▶ _ASSIGNMENT_: Give back all the data below exactly as it is shown.

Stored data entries
____________________
(* ===== verification/HostState.v ===== *)
(** * internal/enrollclient, internal/hostkey, internal/drift: the files a host's identity lives in

    What Pilot does with a bundle it received: enrollment, renewal with a fresh key, the
    config refresh with its host binding and blocklist guard, and the drift monitor that
    re-asserts the signed configuration. The state is the host's files, with faults and
    crashes. Nebula's certificates and keys, the cryptography, the codecs and the
    answers of the servers are parameters. *)

From S2P Require Import Prelude Db Bytes GoStrings Nonce Policy Jws Bundle NebulaConfig DualControl HostFs PilotUpdate NebulaUpdate.
From stdpp Require Import prelude strings list gmap relations.
From Stdlib Require Import ZArith Lia.
Open Scope Z_scope.

Inductive hserr : Type :=
| HS_File | HS_KeyExists | HS_KeyParse | HS_NoPin | HS_Net | HS_Status | HS_Decode | HS_Bundle (e : buerr)
| HS_CAParse | HS_LeafParse | HS_LeafVerify | HS_NotOurKey | HS_NoNetworks | HS_WrongHost | HS_Rollback | HS_Render | HS_Expired.

(** internal/paths: the layout of the base directory. *)
Record Layout : Type := mkLayout { l_Base : string }.
Section layout.
Context (l : Layout).
Definition under (name : string) : string := l_Base l +:+ "/" +:+ name.
Definition HostKey : string := under "host.key".
Definition HostPub : string := under "host.pub".
Definition HostCert : string := under "host.crt".
Definition CABundle : string := under "ca.crt".
Definition ConfigFile : string := under "config.yml".
Definition EnrollTicket : string := under "enroll-ticket.json".
Definition BundleFile : string := under "bundle.json".
Definition ConfigSigningTrust : string := under "config-signing-trust.json".
End layout.
Lemma crash_loop_is_damped_witness : Nat.iter 4 (fun b => nextBackoff b (30 * second)) second = 16 * second.
Proof.
  exact (proj2 (crash_loop_is_damped sha conf ltac:(vm_compute; reflexivity) ltac:(vm_compute; reflexivity) (start "v1") (start "v1") 4 (start_initial "v1") (rtc_refl _ _) ltac:(vm_compute; discriminate))).
Defined.

(** ** What the model showed *)

(** An adopted process that outlives its grace period is killed but not waited for: the
    next nebula is started while it is still alive. *)
Example killed_adopted_overlaps :
  (fun s => (cmd s, bool_decide (is_Some (procs s !! 77)), bool_decide (is_Some (procs s !! 100)))) <$>
    run_events sha adopting [E_Adopt; E_Restart; E_TakeRestart; E_Clock (11 * second); E_Deadline; E_Top; E_Start (Some 100); E_SetCmd] (start "v1") = Some (Some 100, true, true).
Proof. vm_compute. reflexivity. Qed.

(** A file replaced between the check and the execution runs unchecked. *)
Example swap_after_check_runs :
  procs <$> run_events sha conf [E_Adopt; E_Top; E_Swap (Some "evil"); E_Start (Some 100); E_SetCmd] (start "v1") =
    Some {[ 77 := mkProc "old" false None; 100 := mkProc "evil" true None ]}.
Proof. vm_compute. reflexivity. Qed.

(** With a pinned digest a self-update ends the supervisor: the restart the updater asks
    for finds a file of another digest. *)
Example update_ends_pinned_supervisor :
  (fun s => ph s) <$> run_events sha conf [E_Adopt; E_Top; E_Start (Some 100); E_SetCmd; E_Swap (Some "v2"); E_Restart; E_TakeRestart; E_Exit 100; E_Child; E_Next; E_Top] (start "v1") =
    Some (Ph_Done false).
Proof. vm_compute. reflexivity. Qed.

(** A restart asked for while nothing runs is kept and cycles the next, fresh child. *)
Example stale_restart_cycles_a_fresh_child :
  (fun s => ph s) <$> run_events sha conf [E_Adopt; E_Top; E_Start (Some 100); E_SetCmd; E_Exit 100; E_Child; E_Next; E_Restart; E_Clock (3 * second); E_Wake; E_Top; E_Start (Some 101); E_SetCmd; E_TakeRestart] (start "v1") =
    Some (Ph_Stop 101 (3 * second) (13 * second) For_Restart).
Proof. vm_compute. reflexivity. Qed.
End supervised.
____________________
▶ _RESPONSE TO THE TASK_:
(* ===== verification/HostState.v ===== *)
(** * internal/enrollclient, internal/hostkey, internal/drift: the files a host's identity lives in

    What Pilot does with a bundle it received: enrollment, renewal with a fresh key, the
    config refresh with its host binding and blocklist guard, and the drift monitor that
    re-asserts the signed configuration. The state is the host's files, with faults and
    crashes. Nebula's certificates and keys, the cryptography, the codecs and the
    answers of the servers are parameters. *)

From S2P Require Import Prelude Db Bytes GoStrings Nonce Policy Jws Bundle NebulaConfig DualControl HostFs PilotUpdate NebulaUpdate.
From stdpp Require Import prelude strings list gmap relations.
From Stdlib Require Import ZArith Lia.
Open Scope Z_scope.

Inductive hserr : Type :=
| HS_File | HS_KeyExists | HS_KeyParse | HS_NoPin | HS_Net | HS_Status | HS_Decode | HS_Bundle (e : buerr)
| HS_CAParse | HS_LeafParse | HS_LeafVerify | HS_NotOurKey | HS_NoNetworks | HS_WrongHost | HS_Rollback | HS_Render | HS_Expired.

(** internal/paths: the layout of the base directory. *)
Record Layout : Type := mkLayout { l_Base : string }.
Section layout.
Context (l : Layout).
Definition under (name : string) : string := l_Base l +:+ "/" +:+ name.
Definition HostKey : string := under "host.key".
Definition HostPub : string := under "host.pub".
Definition HostCert : string := under "host.crt".
Definition CABundle : string := under "ca.crt".
Definition ConfigFile : string := under "config.yml".
Definition EnrollTicket : string := under "enroll-ticket.json".
Definition BundleFile : string := under "bundle.json".
Definition ConfigSigningTrust : string := under "config-signing-trust.json".
End layout.
Lemma crash_loop_is_damped_witness : Nat.iter 4 (fun b => nextBackoff b (30 * second)) second = 16 * second.
Proof.
  exact (proj2 (crash_loop_is_damped sha conf ltac:(vm_compute; reflexivity) ltac:(vm_compute; reflexivity) (start "v1") (start "v1") 4 (start_initial "v1") (rtc_refl _ _) ltac:(vm_compute; discriminate))).
Defined.

(** ** What the model showed *)

(** An adopted process that outlives its grace period is killed but not waited for: the
    next nebula is started while it is still alive. *)
Example killed_adopted_overlaps :
  (fun s => (cmd s, bool_decide (is_Some (procs s !! 77)), bool_decide (is_Some (procs s !! 100)))) <$>
    run_events sha adopting [E_Adopt; E_Restart; E_TakeRestart; E_Clock (11 * second); E_Deadline; E_Top; E_Start (Some 100); E_SetCmd] (start "v1") = Some (Some 100, true, true).
Proof. vm_compute. reflexivity. Qed.

(** A file replaced between the check and the execution runs unchecked. *)
Example swap_after_check_runs :
  procs <$> run_events sha conf [E_Adopt; E_Top; E_Swap (Some "evil"); E_Start (Some 100); E_SetCmd] (start "v1") =
    Some {[ 77 := mkProc "old" false None; 100 := mkProc "evil" true None ]}.
Proof. vm_compute. reflexivity. Qed.

(** With a pinned digest a self-update ends the supervisor: the restart the updater asks
    for finds a file of another digest. *)
Example update_ends_pinned_supervisor :
  (fun s => ph s) <$> run_events sha conf [E_Adopt; E_Top; E_Start (Some 100); E_SetCmd; E_Swap (Some "v2"); E_Restart; E_TakeRestart; E_Exit 100; E_Child; E_Next; E_Top] (start "v1") =
    Some (Ph_Done false).
Proof. vm_compute. reflexivity. Qed.

(** A restart asked for while nothing runs is kept and cycles the next, fresh child. *)
Example stale_restart_cycles_a_fresh_child :
  (fun s => ph s) <$> run_events sha conf [E_Adopt; E_Top; E_Start (Some 100); E_SetCmd; E_Exit 100; E_Child; E_Next; E_Restart; E_Clock (3 * second); E_Wake; E_Top; E_Start (Some 101); E_SetCmd; E_TakeRestart] (start "v1") =
    Some (Ph_Stop 101 (3 * second) (13 * second) For_Restart).
Proof. vm_compute. reflexivity. Qed.
End supervised.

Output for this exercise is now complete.